# [INFORMATION SHOWN]
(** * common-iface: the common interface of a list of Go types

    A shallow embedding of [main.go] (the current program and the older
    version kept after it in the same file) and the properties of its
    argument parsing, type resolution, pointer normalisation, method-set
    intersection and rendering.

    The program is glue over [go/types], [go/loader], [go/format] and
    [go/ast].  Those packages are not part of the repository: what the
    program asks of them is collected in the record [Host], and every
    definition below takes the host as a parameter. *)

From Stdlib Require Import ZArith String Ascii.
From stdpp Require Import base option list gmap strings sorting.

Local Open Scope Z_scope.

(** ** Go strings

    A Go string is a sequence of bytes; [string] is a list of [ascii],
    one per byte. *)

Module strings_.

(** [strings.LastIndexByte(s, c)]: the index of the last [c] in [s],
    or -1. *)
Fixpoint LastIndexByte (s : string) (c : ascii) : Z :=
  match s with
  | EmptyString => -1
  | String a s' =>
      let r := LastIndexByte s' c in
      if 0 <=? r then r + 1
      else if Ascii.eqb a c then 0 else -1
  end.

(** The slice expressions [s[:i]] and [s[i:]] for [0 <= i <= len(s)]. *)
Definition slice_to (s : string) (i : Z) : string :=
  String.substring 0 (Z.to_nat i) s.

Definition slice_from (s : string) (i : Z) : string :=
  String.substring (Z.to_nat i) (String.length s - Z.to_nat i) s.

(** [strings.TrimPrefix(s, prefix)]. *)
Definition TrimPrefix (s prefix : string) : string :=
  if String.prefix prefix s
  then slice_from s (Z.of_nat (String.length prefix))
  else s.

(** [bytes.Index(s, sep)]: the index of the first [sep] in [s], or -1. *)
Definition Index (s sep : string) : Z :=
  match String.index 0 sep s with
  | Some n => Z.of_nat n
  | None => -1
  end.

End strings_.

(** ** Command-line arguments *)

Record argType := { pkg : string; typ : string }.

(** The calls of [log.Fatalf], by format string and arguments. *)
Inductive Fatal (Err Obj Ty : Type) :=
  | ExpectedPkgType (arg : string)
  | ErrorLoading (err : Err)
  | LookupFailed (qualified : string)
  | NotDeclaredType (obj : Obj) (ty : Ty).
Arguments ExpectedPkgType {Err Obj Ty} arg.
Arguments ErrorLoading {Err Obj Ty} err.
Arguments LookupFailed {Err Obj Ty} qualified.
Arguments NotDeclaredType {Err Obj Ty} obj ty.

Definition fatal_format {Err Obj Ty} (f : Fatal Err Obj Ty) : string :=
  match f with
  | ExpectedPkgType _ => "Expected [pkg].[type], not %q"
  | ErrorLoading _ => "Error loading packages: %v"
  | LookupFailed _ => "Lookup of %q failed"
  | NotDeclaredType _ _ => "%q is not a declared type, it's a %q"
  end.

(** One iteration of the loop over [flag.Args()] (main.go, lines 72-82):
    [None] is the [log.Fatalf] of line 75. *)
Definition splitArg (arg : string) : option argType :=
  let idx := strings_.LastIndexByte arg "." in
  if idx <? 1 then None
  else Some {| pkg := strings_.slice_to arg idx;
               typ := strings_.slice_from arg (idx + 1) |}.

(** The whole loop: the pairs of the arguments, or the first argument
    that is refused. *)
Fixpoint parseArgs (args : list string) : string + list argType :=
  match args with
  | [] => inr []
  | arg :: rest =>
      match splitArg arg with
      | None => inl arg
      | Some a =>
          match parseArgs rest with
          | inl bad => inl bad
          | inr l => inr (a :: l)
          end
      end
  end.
==
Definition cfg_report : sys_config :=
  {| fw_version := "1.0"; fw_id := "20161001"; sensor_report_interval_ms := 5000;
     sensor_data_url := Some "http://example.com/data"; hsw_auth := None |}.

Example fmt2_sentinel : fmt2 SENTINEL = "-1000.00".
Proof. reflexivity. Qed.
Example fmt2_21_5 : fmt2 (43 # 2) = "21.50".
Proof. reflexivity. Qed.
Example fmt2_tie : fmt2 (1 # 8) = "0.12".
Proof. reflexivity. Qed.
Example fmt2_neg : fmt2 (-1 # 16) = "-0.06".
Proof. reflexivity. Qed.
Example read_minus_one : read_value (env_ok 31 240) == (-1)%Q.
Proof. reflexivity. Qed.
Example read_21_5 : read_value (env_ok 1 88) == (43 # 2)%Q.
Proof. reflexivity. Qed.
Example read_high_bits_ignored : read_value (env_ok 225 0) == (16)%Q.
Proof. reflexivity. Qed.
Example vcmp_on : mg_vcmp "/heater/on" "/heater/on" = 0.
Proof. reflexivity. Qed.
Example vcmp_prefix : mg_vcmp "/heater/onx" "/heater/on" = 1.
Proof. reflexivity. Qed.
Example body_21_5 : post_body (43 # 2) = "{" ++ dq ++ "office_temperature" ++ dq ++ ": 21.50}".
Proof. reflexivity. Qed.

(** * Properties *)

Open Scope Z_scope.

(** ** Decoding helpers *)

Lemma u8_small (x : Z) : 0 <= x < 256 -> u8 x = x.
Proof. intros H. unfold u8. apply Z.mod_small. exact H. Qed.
--
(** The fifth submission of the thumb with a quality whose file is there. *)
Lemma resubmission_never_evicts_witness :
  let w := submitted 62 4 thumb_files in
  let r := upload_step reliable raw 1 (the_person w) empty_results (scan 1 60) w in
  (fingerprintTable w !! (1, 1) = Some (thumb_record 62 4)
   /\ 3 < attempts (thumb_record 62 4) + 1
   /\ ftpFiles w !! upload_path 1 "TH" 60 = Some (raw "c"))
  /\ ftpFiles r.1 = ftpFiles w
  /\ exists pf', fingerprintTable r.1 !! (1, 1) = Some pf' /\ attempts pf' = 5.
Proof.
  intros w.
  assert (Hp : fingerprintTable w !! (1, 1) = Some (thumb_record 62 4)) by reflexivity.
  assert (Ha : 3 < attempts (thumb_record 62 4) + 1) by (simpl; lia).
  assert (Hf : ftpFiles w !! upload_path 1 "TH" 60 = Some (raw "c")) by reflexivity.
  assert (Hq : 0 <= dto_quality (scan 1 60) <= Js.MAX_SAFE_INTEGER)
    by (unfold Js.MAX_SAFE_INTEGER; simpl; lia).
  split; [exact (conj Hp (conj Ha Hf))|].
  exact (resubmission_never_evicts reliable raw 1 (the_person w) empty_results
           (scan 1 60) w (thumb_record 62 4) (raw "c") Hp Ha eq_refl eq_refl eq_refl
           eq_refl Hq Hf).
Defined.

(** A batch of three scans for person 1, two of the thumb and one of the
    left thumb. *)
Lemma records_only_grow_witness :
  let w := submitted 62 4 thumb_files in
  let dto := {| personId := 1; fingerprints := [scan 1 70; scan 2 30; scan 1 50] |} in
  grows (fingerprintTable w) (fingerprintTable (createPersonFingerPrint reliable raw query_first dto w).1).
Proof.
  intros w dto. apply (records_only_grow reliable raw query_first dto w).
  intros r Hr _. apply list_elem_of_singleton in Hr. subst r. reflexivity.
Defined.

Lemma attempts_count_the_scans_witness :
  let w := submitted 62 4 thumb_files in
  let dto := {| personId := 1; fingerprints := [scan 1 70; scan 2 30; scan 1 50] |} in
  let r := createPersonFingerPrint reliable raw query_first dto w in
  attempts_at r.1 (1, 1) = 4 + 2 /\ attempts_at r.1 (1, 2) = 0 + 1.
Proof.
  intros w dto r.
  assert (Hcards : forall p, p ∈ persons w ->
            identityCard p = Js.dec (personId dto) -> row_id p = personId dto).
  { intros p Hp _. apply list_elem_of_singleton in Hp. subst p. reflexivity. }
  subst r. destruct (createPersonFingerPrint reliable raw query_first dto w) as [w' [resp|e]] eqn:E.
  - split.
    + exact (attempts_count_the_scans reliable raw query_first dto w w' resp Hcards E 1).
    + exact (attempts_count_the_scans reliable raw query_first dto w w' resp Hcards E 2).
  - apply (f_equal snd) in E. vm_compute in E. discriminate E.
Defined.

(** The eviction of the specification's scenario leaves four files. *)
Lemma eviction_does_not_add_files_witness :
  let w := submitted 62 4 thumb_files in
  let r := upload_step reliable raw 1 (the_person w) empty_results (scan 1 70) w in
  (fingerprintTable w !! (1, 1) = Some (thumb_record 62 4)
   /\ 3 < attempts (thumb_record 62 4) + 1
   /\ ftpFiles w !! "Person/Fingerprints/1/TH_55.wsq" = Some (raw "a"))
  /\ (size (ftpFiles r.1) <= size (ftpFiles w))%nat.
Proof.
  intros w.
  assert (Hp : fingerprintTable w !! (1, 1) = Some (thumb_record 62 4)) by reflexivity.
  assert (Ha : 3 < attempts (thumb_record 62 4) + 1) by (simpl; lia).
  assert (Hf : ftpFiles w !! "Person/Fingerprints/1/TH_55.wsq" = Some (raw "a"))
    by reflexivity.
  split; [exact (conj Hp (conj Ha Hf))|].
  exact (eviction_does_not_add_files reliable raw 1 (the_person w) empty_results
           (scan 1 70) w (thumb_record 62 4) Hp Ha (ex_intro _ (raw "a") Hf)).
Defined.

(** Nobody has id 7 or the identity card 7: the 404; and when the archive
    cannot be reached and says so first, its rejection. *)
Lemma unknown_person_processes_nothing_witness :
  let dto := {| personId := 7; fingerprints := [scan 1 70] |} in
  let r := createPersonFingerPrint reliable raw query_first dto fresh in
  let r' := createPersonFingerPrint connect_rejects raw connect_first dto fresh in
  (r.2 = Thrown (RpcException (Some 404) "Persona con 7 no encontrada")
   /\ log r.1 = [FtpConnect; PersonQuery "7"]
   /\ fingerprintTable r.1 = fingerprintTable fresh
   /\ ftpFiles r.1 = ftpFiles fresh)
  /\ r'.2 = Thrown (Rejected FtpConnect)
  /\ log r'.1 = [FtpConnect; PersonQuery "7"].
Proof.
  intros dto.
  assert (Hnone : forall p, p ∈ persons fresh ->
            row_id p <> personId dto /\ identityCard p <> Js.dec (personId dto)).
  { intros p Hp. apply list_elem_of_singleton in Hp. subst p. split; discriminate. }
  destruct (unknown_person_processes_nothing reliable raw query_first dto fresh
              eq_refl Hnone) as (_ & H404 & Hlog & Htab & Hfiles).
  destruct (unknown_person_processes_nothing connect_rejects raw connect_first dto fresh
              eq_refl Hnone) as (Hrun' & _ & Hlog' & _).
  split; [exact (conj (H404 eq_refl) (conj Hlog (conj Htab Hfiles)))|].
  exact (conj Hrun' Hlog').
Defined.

# [WHAT THE EXERCISE ASKS]
Would you quote everything above from the line containing "Local Open Scope Z_scope." down to the line containing "Inductive Fatal (Err"? Include both of those lines and nothing else.

# [ANSWER BOX]
Local Open Scope Z_scope.

(** ** Go strings

    A Go string is a sequence of bytes; [string] is a list of [ascii],
    one per byte. *)

Module strings_.

(** [strings.LastIndexByte(s, c)]: the index of the last [c] in [s],
    or -1. *)
Fixpoint LastIndexByte (s : string) (c : ascii) : Z :=
  match s with
  | EmptyString => -1
  | String a s' =>
      let r := LastIndexByte s' c in
      if 0 <=? r then r + 1
      else if Ascii.eqb a c then 0 else -1
  end.

(** The slice expressions [s[:i]] and [s[i:]] for [0 <= i <= len(s)]. *)
Definition slice_to (s : string) (i : Z) : string :=
  String.substring 0 (Z.to_nat i) s.

Definition slice_from (s : string) (i : Z) : string :=
  String.substring (Z.to_nat i) (String.length s - Z.to_nat i) s.

(** [strings.TrimPrefix(s, prefix)]. *)
Definition TrimPrefix (s prefix : string) : string :=
  if String.prefix prefix s
  then slice_from s (Z.of_nat (String.length prefix))
  else s.

(** [bytes.Index(s, sep)]: the index of the first [sep] in [s], or -1. *)
Definition Index (s sep : string) : Z :=
  match String.index 0 sep s with
  | Some n => Z.of_nat n
  | None => -1
  end.

End strings_.

(** ** Command-line arguments *)

Record argType := { pkg : string; typ : string }.

(** The calls of [log.Fatalf], by format string and arguments. *)
Inductive Fatal (Err Obj Ty : Type) :=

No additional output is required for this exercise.